> **Your goal**
Without any omission, reproduce the records that follow.
* * * * * * *
Lemma dag_location_written period position : 0 <= period < 2 ^ 64 -> 0 <= position < 2 ^ 32 -> dag_location_rlp period position = Ok (encode (location_item period position false)).
Proof.
  intros H1 H2. pose proof (location_small period position false H1 H2) as Hs. pose proof (small_Items _ Hs) as Hi. cbn [app] in Hi. rewrite !Forall_cons in Hi. destruct Hi as (S1 & S2 & _).
  apply write_list; [done|done|]. intros s. cbn [app]. write_items.
Qed.

Lemma trx_location_written period position is_system : 0 <= period < 2 ^ 64 -> 0 <= position < 2 ^ 32 -> trx_location_rlp period position is_system = Ok (encode (location_item period position is_system)).
Proof.
  intros H1 H2. pose proof (location_small period position is_system H1 H2) as Hs. pose proof (small_Items _ Hs) as Hi. unfold location_item, trx_location_rlp in *.
  apply write_list; [done|by destruct is_system|]. intros s. destruct is_system; cbn [app] in *; rewrite !Forall_cons in Hi; destruct Hi as (S1 & S2 & Hi); write_items.
  apply write_int; [intros ?; reflexivity|lia|apply Hi].
Qed.

Lemma encode_list_cons l : exists b d, encode (Items l) = b :: d.
Proof. destruct (encode (Items l)) as [|b d] eqn:E; [by apply encode_nonempty in E|by eexists _, _]. Qed.

Lemma dag_location_read db h period position : 0 <= period < 2 ^ 64 -> 0 <= position < 2 ^ 32 -> col_dag_block_period db !! h = Some (encode (location_item period position false)) ->
  getDagBlockPeriod db h = Ok (Some (period, position)).
Proof.
  intros H1 H2 Hl. pose proof (location_small period position false H1 H2) as Hs. pose proof (small_fits _ Hs) as F1. cbn [app] in F1. unfold getDagBlockPeriod. rewrite Hl. change (default [] (Some (encode (location_item period position false)))) with (encode (location_item period position false)).
  destruct (encode_list_cons ([int_item period; int_item position] ++ [])) as (b & d & E). fold (location_item period position false) in E. rewrite E. cbv beta iota zeta. rewrite <- E. rewrite newRLP_encode by done. cbn [rbind].
  unfold location_item in *. cbn [app] in *. rewrite it_begin_items by done. cbn [rbind]. destruct (take_items _ _ F1) as [-> F2]. cbn [rbind]. destruct (fits_cons _ _ F1) as [S1 _], (fits_cons _ _ F2) as [S2 _].
  rewrite (toInt_item 64) by (done || lia). cbn [rbind]. destruct (take_items _ _ F2) as [-> F3]. cbn [rbind]. by rewrite (toInt_item 32) by (done || lia).
Qed.

Lemma trx_location_read db h period position is_system : 0 <= period < 2 ^ 64 -> 0 <= position < 2 ^ 32 -> col_trx_period db !! h = Some (encode (location_item period position is_system)) ->
  getTransactionLocation db h = Ok (Some (period, position, is_system)).
Proof.
  intros H1 H2 Hl. pose proof (location_small period position is_system H1 H2) as Hs. pose proof (small_fits _ Hs) as F1. cbn [app] in F1. unfold getTransactionLocation. rewrite Hl. change (default [] (Some (encode (location_item period position is_system)))) with (encode (location_item period position is_system)).
  destruct (encode_list_cons ([int_item period; int_item position] ++ (if is_system then [int_item 1] else []))) as (b & d & E). fold (location_item period position is_system) in E. rewrite E. cbv beta iota zeta. rewrite <- E. rewrite newRLP_encode by done. cbn [rbind].
  unfold location_from, location_item in *. cbn [app] in *. rewrite it_begin_items by done. cbn [rbind]. destruct (take_items _ _ F1) as [-> F2]. cbn [rbind]. destruct (fits_cons _ _ F1) as [S1 _], (fits_cons _ _ F2) as [S2 _].
  rewrite (toInt_item 64) by (done || lia). cbn [rbind]. destruct (take_items _ _ F2) as [-> F3]. cbn [rbind]. rewrite (toInt_item 32) by (done || lia). cbn [rbind]. destruct (itemCount_encode _ Hs) as [-> _]. cbn [rbind].
  destruct is_system; [|done]. change (Z.of_nat (length _) =? 3) with true. cbv iota. destruct (take_items _ _ F3) as [-> _]. cbn [rbind]. destruct (fits_cons _ _ F3) as [S3 _]. by rewrite (toInt_item 8) by (done || lia).
Qed.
* * * * * * *
> **Response area**
Lemma dag_location_written period position : 0 <= period < 2 ^ 64 -> 0 <= position < 2 ^ 32 -> dag_location_rlp period position = Ok (encode (location_item period position false)).
Proof.
  intros H1 H2. pose proof (location_small period position false H1 H2) as Hs. pose proof (small_Items _ Hs) as Hi. cbn [app] in Hi. rewrite !Forall_cons in Hi. destruct Hi as (S1 & S2 & _).
  apply write_list; [done|done|]. intros s. cbn [app]. write_items.
Qed.

Lemma trx_location_written period position is_system : 0 <= period < 2 ^ 64 -> 0 <= position < 2 ^ 32 -> trx_location_rlp period position is_system = Ok (encode (location_item period position is_system)).
Proof.
  intros H1 H2. pose proof (location_small period position is_system H1 H2) as Hs. pose proof (small_Items _ Hs) as Hi. unfold location_item, trx_location_rlp in *.
  apply write_list; [done|by destruct is_system|]. intros s. destruct is_system; cbn [app] in *; rewrite !Forall_cons in Hi; destruct Hi as (S1 & S2 & Hi); write_items.
  apply write_int; [intros ?; reflexivity|lia|apply Hi].
Qed.

Lemma encode_list_cons l : exists b d, encode (Items l) = b :: d.
Proof. destruct (encode (Items l)) as [|b d] eqn:E; [by apply encode_nonempty in E|by eexists _, _]. Qed.

Lemma dag_location_read db h period position : 0 <= period < 2 ^ 64 -> 0 <= position < 2 ^ 32 -> col_dag_block_period db !! h = Some (encode (location_item period position false)) ->
  getDagBlockPeriod db h = Ok (Some (period, position)).
Proof.
  intros H1 H2 Hl. pose proof (location_small period position false H1 H2) as Hs. pose proof (small_fits _ Hs) as F1. cbn [app] in F1. unfold getDagBlockPeriod. rewrite Hl. change (default [] (Some (encode (location_item period position false)))) with (encode (location_item period position false)).
  destruct (encode_list_cons ([int_item period; int_item position] ++ [])) as (b & d & E). fold (location_item period position false) in E. rewrite E. cbv beta iota zeta. rewrite <- E. rewrite newRLP_encode by done. cbn [rbind].
  unfold location_item in *. cbn [app] in *. rewrite it_begin_items by done. cbn [rbind]. destruct (take_items _ _ F1) as [-> F2]. cbn [rbind]. destruct (fits_cons _ _ F1) as [S1 _], (fits_cons _ _ F2) as [S2 _].
  rewrite (toInt_item 64) by (done || lia). cbn [rbind]. destruct (take_items _ _ F2) as [-> F3]. cbn [rbind]. by rewrite (toInt_item 32) by (done || lia).
Qed.

Lemma trx_location_read db h period position is_system : 0 <= period < 2 ^ 64 -> 0 <= position < 2 ^ 32 -> col_trx_period db !! h = Some (encode (location_item period position is_system)) ->
  getTransactionLocation db h = Ok (Some (period, position, is_system)).
Proof.
  intros H1 H2 Hl. pose proof (location_small period position is_system H1 H2) as Hs. pose proof (small_fits _ Hs) as F1. cbn [app] in F1. unfold getTransactionLocation. rewrite Hl. change (default [] (Some (encode (location_item period position is_system)))) with (encode (location_item period position is_system)).
  destruct (encode_list_cons ([int_item period; int_item position] ++ (if is_system then [int_item 1] else []))) as (b & d & E). fold (location_item period position is_system) in E. rewrite E. cbv beta iota zeta. rewrite <- E. rewrite newRLP_encode by done. cbn [rbind].
  unfold location_from, location_item in *. cbn [app] in *. rewrite it_begin_items by done. cbn [rbind]. destruct (take_items _ _ F1) as [-> F2]. cbn [rbind]. destruct (fits_cons _ _ F1) as [S1 _], (fits_cons _ _ F2) as [S2 _].
  rewrite (toInt_item 64) by (done || lia). cbn [rbind]. destruct (take_items _ _ F2) as [-> F3]. cbn [rbind]. rewrite (toInt_item 32) by (done || lia). cbn [rbind]. destruct (itemCount_encode _ Hs) as [-> _]. cbn [rbind].
  destruct is_system; [|done]. change (Z.of_nat (length _) =? 3) with true. cbv iota. destruct (take_items _ _ F3) as [-> _]. cbn [rbind]. destruct (fits_cons _ _ F3) as [S3 _]. by rewrite (toInt_item 8) by (done || lia).
Qed.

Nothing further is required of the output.